Пришли какие-то чужие люди, завернули маму в простыню и унесли. В никуда… в пространство… Нет даже места, которому можно было бы поклониться.
Жизнь наша превратилась в сплошной однообразный серый день, а для меня так еще и заполненный ожиданием. Я либо с нетерпением и страхом ждал сестренку, ушедшую на базар, чувствуя себя совсем одиноким и заброшенным, либо мне казалось, что ничего не произошло, что сейчас раскроется дверь, войдет мама и все будет хорошо.

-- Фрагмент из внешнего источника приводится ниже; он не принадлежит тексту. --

(** Lines 116-122 *)
Definition pdf_table_header (pdf : PdfDoc) : PdfDoc :=
  let pdf := set_font "Arial" "B" 9 pdf in
  let pdf := cell 20 10 "Time" 1 false "" pdf in
  let pdf := cell 20 10 "Health %" 1 false "" pdf in
  let pdf := cell 40 10 "Est. Life" 1 false "" pdf in
  let pdf := cell 40 10 "Rec. Load" 1 false "" pdf in
  let pdf := cell 70 10 "Suitability" 1 false "" pdf in
  ln None pdf.

(** Lines 126-131: the body of the loop *)
Definition pdf_table_row (fstr : float -> string) (pdf : PdfDoc)
    (ir : nat * Event) : PdfDoc :=
  let row := snd ir in
  let pdf := cell 20 10 (Time row) 1 false "" pdf in
  let pdf := cell 20 10 (fstr (Score row) ++ "%")%string 1 false "" pdf in
  let pdf := cell 40 10 (Rem_Life row) 1 false "" pdf in
  let pdf := cell 40 10 (Rec_Load row) 1 false "" pdf in
  let pdf := cell 70 10 (Suitability row) 1 false "" pdf in
  ln None pdf.

(** Lines 108-131: the document as it stands when [output] is called *)
Definition pdf_document (fstr : float -> string) (generated : string)
    (dataframe : DataFrame) : PdfDoc :=
  let pdf := FPDF_new in
  let pdf := pdf_heading generated pdf in
  let pdf := pdf_table_header pdf in
  let pdf := set_font "Arial" "" 8 pdf in
  fold_left (pdf_table_row fstr) (iterrows dataframe) pdf.

Definition export_pdf (dataframe : DataFrame) : M (list Byte.byte) :=
  env <- ask ;;
  lib <- name_FPDF ;;
  d <- now ;;
  let pdf := pdf_document (float_str env) (strftime_Ymd_HM d) dataframe in
  emit (PdfOutput pdf) ;;
  created <- now ;;
  s <- lift (output lib created pdf) ;;
  ret (encode_latin1 s).

(** ** The dashboard (lines 61-142) and the log (lines 145-147) *)

(** [pd.DataFrame(st.session_state.history)] (lines 95 and 147) *)
Definition snapshot : M DataFrame :=
  data <- get_history ;;
  ret (pd_DataFrame data).

(** Lines 137-142 *)
Definition download_section (df : DataFrame) : M unit :=
  try_except
    (pdf_bytes <- export_pdf df ;;
     draw (st_download_button "Download Detailed PDF Report" pdf_bytes
             "Battery_Prediction_Report.pdf" "application/pdf"))
    (draw (st_warning "Install 'fpdf' to enable PDF downloads.")).

(** A figure is built (lines 79-90, 96, 101-103), which may raise, and
    only then handed to [st.plotly_chart] (lines 91, 97, 104). *)
Definition plotly_chart (fig : Figure) : M unit :=
  env <- ask ;;
  lift (build_figure env fig) ;;
  draw (st_plotly_chart fig).

Definition dashboard : M unit :=
  env <- ask ;;
  h <- get_history ;;
  if truthy h then
    last <- lift (getitem_last h) ;;
    draw (st_subheader ("Status: " ++ Suitability last)%string) ;;
    draw (st_metric "Estimated Remaining Life" (Rem_Life last)) ;;
    draw (st_metric "Recommended Load" (Rec_Load last)) ;;
    draw (st_metric "Health Score" (float_str env (Score last) ++ "%")%string) ;;
    draw (st_markdown "---") ;;
    draw (st_subheader "Health Gauge") ;;
    plotly_chart (Gauge (Score last)) ;;
    draw (st_subheader "3D Parameter Analysis") ;;
    df <- snapshot ;;
    plotly_chart (Scatter3d df) ;;
    draw (st_subheader "Suitability Overview") ;;
    plotly_chart (Bar df) ;;
    draw (st_markdown "---") ;;
    download_section df
  else ret tt.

Сестренка уносила на базар остатки вещей, которые могли представлять хоть какую-нибудь ценность, и старалась вести хозяйство очень экономно. Тем не менее бывали дни, когда у нас практически нечего было есть. Помню, однажды к нам забрел детдомовец. Он утверждал, что в детском доме голодно, что кормятся они только подаяниями жителей окружающих домов, но, когда мы поставили на стол тарелку разведенного водой горчичного порошка (кроме пачки горчицы в доме ничего не оказалось), он очень удивился и есть не стал. А мы вдвоем очистили всю тарелку «за милую душу».